------ Material for the task ------
(** Rounding to nearest a positive number that is at least one half gives
    at least one half. *)
Lemma binary_round_aux_ge_half (M : positive) (ex : Z) :
  53 <= Zpos (digits2_pos M) -> 0 <= Zpos (digits2_pos M) + ex ->
  ge_half (binary_round_aux prec emax false (Zpos M) ex loc_Exact).
Proof.
  intros Hd Hex.
  destruct (Z.eq_dec (Zpos (digits2_pos M)) 53) as [H53 | Hn53].
  { apply binary_round_aux_exact; [assumption | lia]. }
  unfold binary_round_aux, shr_fexp at 1. cbn [Zdigits2].
  rewrite fexp_normal by lia.
  destruct (Zpos (digits2_pos M) + ex - 53 - ex) as [|p|p] eqn:Hk; try lia.
  cbn [shr shr_record_of_loc]. rewrite iter_pos_nat.
  destruct (shr_nat_digits (Pos.to_nat p)
              {| shr_m := Zpos M; shr_r := false; shr_s := false |} M eq_refl)
    as (m1 & Hm1 & Hd1).
  { rewrite positive_nat_Z. lia. }
  rewrite positive_nat_Z in Hd1.
  assert (Zpos (digits2_pos m1) = 53) as Hd53 by lia.
  destruct (digits53_bounds m1 Hd53) as [Hl1 Hu1].
  set (mrs := Nat.iter (Pos.to_nat p) shr_1 _) in *.
  assert (exists m2, round_nearest_even (shr_m mrs) (loc_of_shr_record mrs) = Zpos m2
                     /\ Zpos m1 <= Zpos m2 <= Zpos m1 + 1) as (m2 & Hm2 & Hb2).
  { rewrite Hm1. unfold round_nearest_even.
    destruct (loc_of_shr_record mrs) as [|[| |]].
    - exists m1. split; [reflexivity | lia].
    - destruct (Z.even (Zpos m1)).
      + exists m1. split; [reflexivity | lia].
      + exists (m1 + 1)%positive. split; [reflexivity | lia].
    - exists m1. split; [reflexivity | lia].
    - exists (m1 + 1)%positive. split; [reflexivity | lia]. }
  rewrite Hm2. unfold shr_fexp. cbn [Zdigits2].
  set (E := ex + Zpos p) in *.
  assert (-53 < E \/ E = -53) as HE by lia.
  destruct (bounds_digits53 m2) as [Hd2l Hd2u]; [lia | lia |].
  rewrite fexp_normal by lia.
  assert (Zpos (digits2_pos m2) + E - 53 - E = 0
          \/ Zpos (digits2_pos m2) + E - 53 - E = 1) as [-> | ->] by lia.
  - cbn [shr shr_record_of_loc shr_m].
    destruct (E <=? emax - prec); [|left; reflexivity].
    right. exists m2, E. split; [reflexivity | lia].
  - cbn [shr shr_record_of_loc iter_pos].
    destruct (shr_1_digits {| shr_m := Zpos m2; shr_r := false; shr_s := false |}
                m2 eq_refl) as (m3 & Hm3 & Hd3); [lia|].
    rewrite Hm3.
    destruct (E + 1 <=? emax - prec); [|left; reflexivity].
    right. exists m3, (E + 1). split; [reflexivity | lia].
Qed.
(** * Verification model of scripts/speech_activity_detection.py

    A shallow embedding of the glue logic of the speech activity detection
    script: the epoch scanner, the call to the Gaussian-process optimizer in
    [tune], its [callback], its [objective_function] with the prediction
    cache, the polling loop of [validate] and the scoring loop of [test]
    (apply mode).  The external collaborators (neural sequence labeling,
    aggregation, binarization, pyannote.metrics) are section variables. *)

From Stdlib Require Import QArith Qabs Lqa ZArith Lia.
From stdpp Require Import base list gmap sets strings.
From Stdlib Require Import Ascii.

(** ** Python exceptions raised by the modelled code *)

Inductive py_exn :=
  | NameError (name : string)
  | UnboundLocalError (name : string)
  | KeyError (key : string)
  | ZeroDivisionError
  | TypeError (what : string)
  | PlotError.

(** ** Epoch scanner ([tune], lines 371-376)

    [isfile e] stands for [os.path.isfile(WEIGHTS_H5.format(epoch=e))].
    The [while True] loop is given fuel; a run out of fuel is [None]. *)

Fixpoint scan_epochs (isfile : nat -> bool) (fuel nb_epoch : nat) : option nat :=
  match fuel with
  | O => None
  | S fuel' =>
      if isfile nb_epoch then scan_epochs isfile fuel' (S nb_epoch)
      else Some nb_epoch
  end.

(** The weights files on disk, as the set of epochs that have one. *)
Definition checkpoint_exists (ckpts : gset nat) (e : nat) : bool :=
  bool_decide (e ∈ ckpts).

(** On a finite directory the loop stops within [size ckpts + 1] probes. *)
Definition count_epochs (ckpts : gset nat) : option nat :=
  scan_epochs (checkpoint_exists ckpts) (S (size ckpts)) 0.
(** * Checkout URL utilities (URL Language Enhancer)

    A shallow embedding of the checkout utility module of the
    dodopayments TypeScript SDK: [enhanceCheckoutUrl],
    [extractLanguageFromUrl], [isValidLanguageCode], [BrowserUtils],
    [redirectToCheckout] and [getIframeSafeCheckoutUrl], and of the example
    script that uses the SDK ([appendLanguageToCheckoutUrl] and the checkout
    flows built on it).

    JavaScript strings are modelled as [string] (sequences of 8-bit code
    units), values of type [string | null | undefined] as [nullable], optional
    fields as [option], and abrupt completion ([throw]) by the [completion]
    monad.  The ambient globals the module reads through [globalThis] (the
    URL constructor, [navigator], [window]) are the fields of an explicit
    environment [Env]; each of them may be missing. *)

From Stdlib Require Import Bool Arith List Ascii String Lia Permutation.
Import ListNotations.

Local Open Scope string_scope.
Local Open Scope list_scope.

Set Implicit Arguments.

(* ================================================================== *)
(** ** JavaScript values and control flow *)

Module Js.

(** A value of type [T | null | undefined]. *)
Inductive nullable (T : Type) : Type :=
| Null
| Undefined
| Val (v : T).
Arguments Null {T}.
Arguments Undefined {T}.

(** Errors that the module or its environment can throw. *)
Inductive error : Type :=
| TypeError (msg : string)
| Error (msg : string).

(** Completion of an evaluation: a value, or a thrown error. *)
Inductive completion (A : Type) : Type :=
| Normal (a : A)
| Throw (e : error).
Arguments Throw {A} e.

Definition bind {A B} (c : completion A) (k : A -> completion B)
  : completion B :=
  match c with
  | Normal a => k a
  | Throw e => Throw e
  end.

(** [try { body } catch (e) { handler e }] *)
Definition try_catch {A} (body : completion A) (handler : error -> completion A)
  : completion A :=
  match body with
  | Normal a => Normal a
  | Throw e => handler e
  end.

(** A completion is normal when nothing was thrown. *)
Definition returns {A} (c : completion A) : Prop := exists a, c = Normal a.

(** [ToBoolean] on strings: only the empty string is falsy. *)
Definition truthy (s : string) : bool :=
  match s with
  | EmptyString => false
  | String _ _ => true
  end.

(** [ToBoolean] on [string | null | undefined]. *)
Definition truthy_nullable (v : nullable string) : bool :=
  match v with
  | Val s => truthy s
  | _ => false
  end.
------
The task: Output all of the records exactly, with nothing omitted.

Solution to the exercise:
(** Rounding to nearest a positive number that is at least one half gives
    at least one half. *)
Lemma binary_round_aux_ge_half (M : positive) (ex : Z) :
  53 <= Zpos (digits2_pos M) -> 0 <= Zpos (digits2_pos M) + ex ->
  ge_half (binary_round_aux prec emax false (Zpos M) ex loc_Exact).
Proof.
  intros Hd Hex.
  destruct (Z.eq_dec (Zpos (digits2_pos M)) 53) as [H53 | Hn53].
  { apply binary_round_aux_exact; [assumption | lia]. }
  unfold binary_round_aux, shr_fexp at 1. cbn [Zdigits2].
  rewrite fexp_normal by lia.
  destruct (Zpos (digits2_pos M) + ex - 53 - ex) as [|p|p] eqn:Hk; try lia.
  cbn [shr shr_record_of_loc]. rewrite iter_pos_nat.
  destruct (shr_nat_digits (Pos.to_nat p)
              {| shr_m := Zpos M; shr_r := false; shr_s := false |} M eq_refl)
    as (m1 & Hm1 & Hd1).
  { rewrite positive_nat_Z. lia. }
  rewrite positive_nat_Z in Hd1.
  assert (Zpos (digits2_pos m1) = 53) as Hd53 by lia.
  destruct (digits53_bounds m1 Hd53) as [Hl1 Hu1].
  set (mrs := Nat.iter (Pos.to_nat p) shr_1 _) in *.
  assert (exists m2, round_nearest_even (shr_m mrs) (loc_of_shr_record mrs) = Zpos m2
                     /\ Zpos m1 <= Zpos m2 <= Zpos m1 + 1) as (m2 & Hm2 & Hb2).
  { rewrite Hm1. unfold round_nearest_even.
    destruct (loc_of_shr_record mrs) as [|[| |]].
    - exists m1. split; [reflexivity | lia].
    - destruct (Z.even (Zpos m1)).
      + exists m1. split; [reflexivity | lia].
      + exists (m1 + 1)%positive. split; [reflexivity | lia].
    - exists m1. split; [reflexivity | lia].
    - exists (m1 + 1)%positive. split; [reflexivity | lia]. }
  rewrite Hm2. unfold shr_fexp. cbn [Zdigits2].
  set (E := ex + Zpos p) in *.
  assert (-53 < E \/ E = -53) as HE by lia.
  destruct (bounds_digits53 m2) as [Hd2l Hd2u]; [lia | lia |].
  rewrite fexp_normal by lia.
  assert (Zpos (digits2_pos m2) + E - 53 - E = 0
          \/ Zpos (digits2_pos m2) + E - 53 - E = 1) as [-> | ->] by lia.
  - cbn [shr shr_record_of_loc shr_m].
    destruct (E <=? emax - prec); [|left; reflexivity].
    right. exists m2, E. split; [reflexivity | lia].
  - cbn [shr shr_record_of_loc iter_pos].
    destruct (shr_1_digits {| shr_m := Zpos m2; shr_r := false; shr_s := false |}
                m2 eq_refl) as (m3 & Hm3 & Hd3); [lia|].
    rewrite Hm3.
    destruct (E + 1 <=? emax - prec); [|left; reflexivity].
    right. exists m3, (E + 1). split; [reflexivity | lia].
Qed.
(** * Verification model of scripts/speech_activity_detection.py

    A shallow embedding of the glue logic of the speech activity detection
    script: the epoch scanner, the call to the Gaussian-process optimizer in
    [tune], its [callback], its [objective_function] with the prediction
    cache, the polling loop of [validate] and the scoring loop of [test]
    (apply mode).  The external collaborators (neural sequence labeling,
    aggregation, binarization, pyannote.metrics) are section variables. *)

From Stdlib Require Import QArith Qabs Lqa ZArith Lia.
From stdpp Require Import base list gmap sets strings.
From Stdlib Require Import Ascii.

(** ** Python exceptions raised by the modelled code *)

Inductive py_exn :=
  | NameError (name : string)
  | UnboundLocalError (name : string)
  | KeyError (key : string)
  | ZeroDivisionError
  | TypeError (what : string)
  | PlotError.

(** ** Epoch scanner ([tune], lines 371-376)

    [isfile e] stands for [os.path.isfile(WEIGHTS_H5.format(epoch=e))].
    The [while True] loop is given fuel; a run out of fuel is [None]. *)

Fixpoint scan_epochs (isfile : nat -> bool) (fuel nb_epoch : nat) : option nat :=
  match fuel with
  | O => None
  | S fuel' =>
      if isfile nb_epoch then scan_epochs isfile fuel' (S nb_epoch)
      else Some nb_epoch
  end.

(** The weights files on disk, as the set of epochs that have one. *)
Definition checkpoint_exists (ckpts : gset nat) (e : nat) : bool :=
  bool_decide (e ∈ ckpts).

(** On a finite directory the loop stops within [size ckpts + 1] probes. *)
Definition count_epochs (ckpts : gset nat) : option nat :=
  scan_epochs (checkpoint_exists ckpts) (S (size ckpts)) 0.
(** * Checkout URL utilities (URL Language Enhancer)

    A shallow embedding of the checkout utility module of the
    dodopayments TypeScript SDK: [enhanceCheckoutUrl],
    [extractLanguageFromUrl], [isValidLanguageCode], [BrowserUtils],
    [redirectToCheckout] and [getIframeSafeCheckoutUrl], and of the example
    script that uses the SDK ([appendLanguageToCheckoutUrl] and the checkout
    flows built on it).

    JavaScript strings are modelled as [string] (sequences of 8-bit code
    units), values of type [string | null | undefined] as [nullable], optional
    fields as [option], and abrupt completion ([throw]) by the [completion]
    monad.  The ambient globals the module reads through [globalThis] (the
    URL constructor, [navigator], [window]) are the fields of an explicit
    environment [Env]; each of them may be missing. *)

From Stdlib Require Import Bool Arith List Ascii String Lia Permutation.
Import ListNotations.

Local Open Scope string_scope.
Local Open Scope list_scope.

Set Implicit Arguments.

(* ================================================================== *)
(** ** JavaScript values and control flow *)

Module Js.

(** A value of type [T | null | undefined]. *)
Inductive nullable (T : Type) : Type :=
| Null
| Undefined
| Val (v : T).
Arguments Null {T}.
Arguments Undefined {T}.

(** Errors that the module or its environment can throw. *)
Inductive error : Type :=
| TypeError (msg : string)
| Error (msg : string).

(** Completion of an evaluation: a value, or a thrown error. *)
Inductive completion (A : Type) : Type :=
| Normal (a : A)
| Throw (e : error).
Arguments Throw {A} e.

Definition bind {A B} (c : completion A) (k : A -> completion B)
  : completion B :=
  match c with
  | Normal a => k a
  | Throw e => Throw e
  end.

(** [try { body } catch (e) { handler e }] *)
Definition try_catch {A} (body : completion A) (handler : error -> completion A)
  : completion A :=
  match body with
  | Normal a => Normal a
  | Throw e => handler e
  end.

(** A completion is normal when nothing was thrown. *)
Definition returns {A} (c : completion A) : Prop := exists a, c = Normal a.

(** [ToBoolean] on strings: only the empty string is falsy. *)
Definition truthy (s : string) : bool :=
  match s with
  | EmptyString => false
  | String _ _ => true
  end.

(** [ToBoolean] on [string | null | undefined]. *)
Definition truthy_nullable (v : nullable string) : bool :=
  match v with
  | Val s => truthy s
  | _ => false
  end.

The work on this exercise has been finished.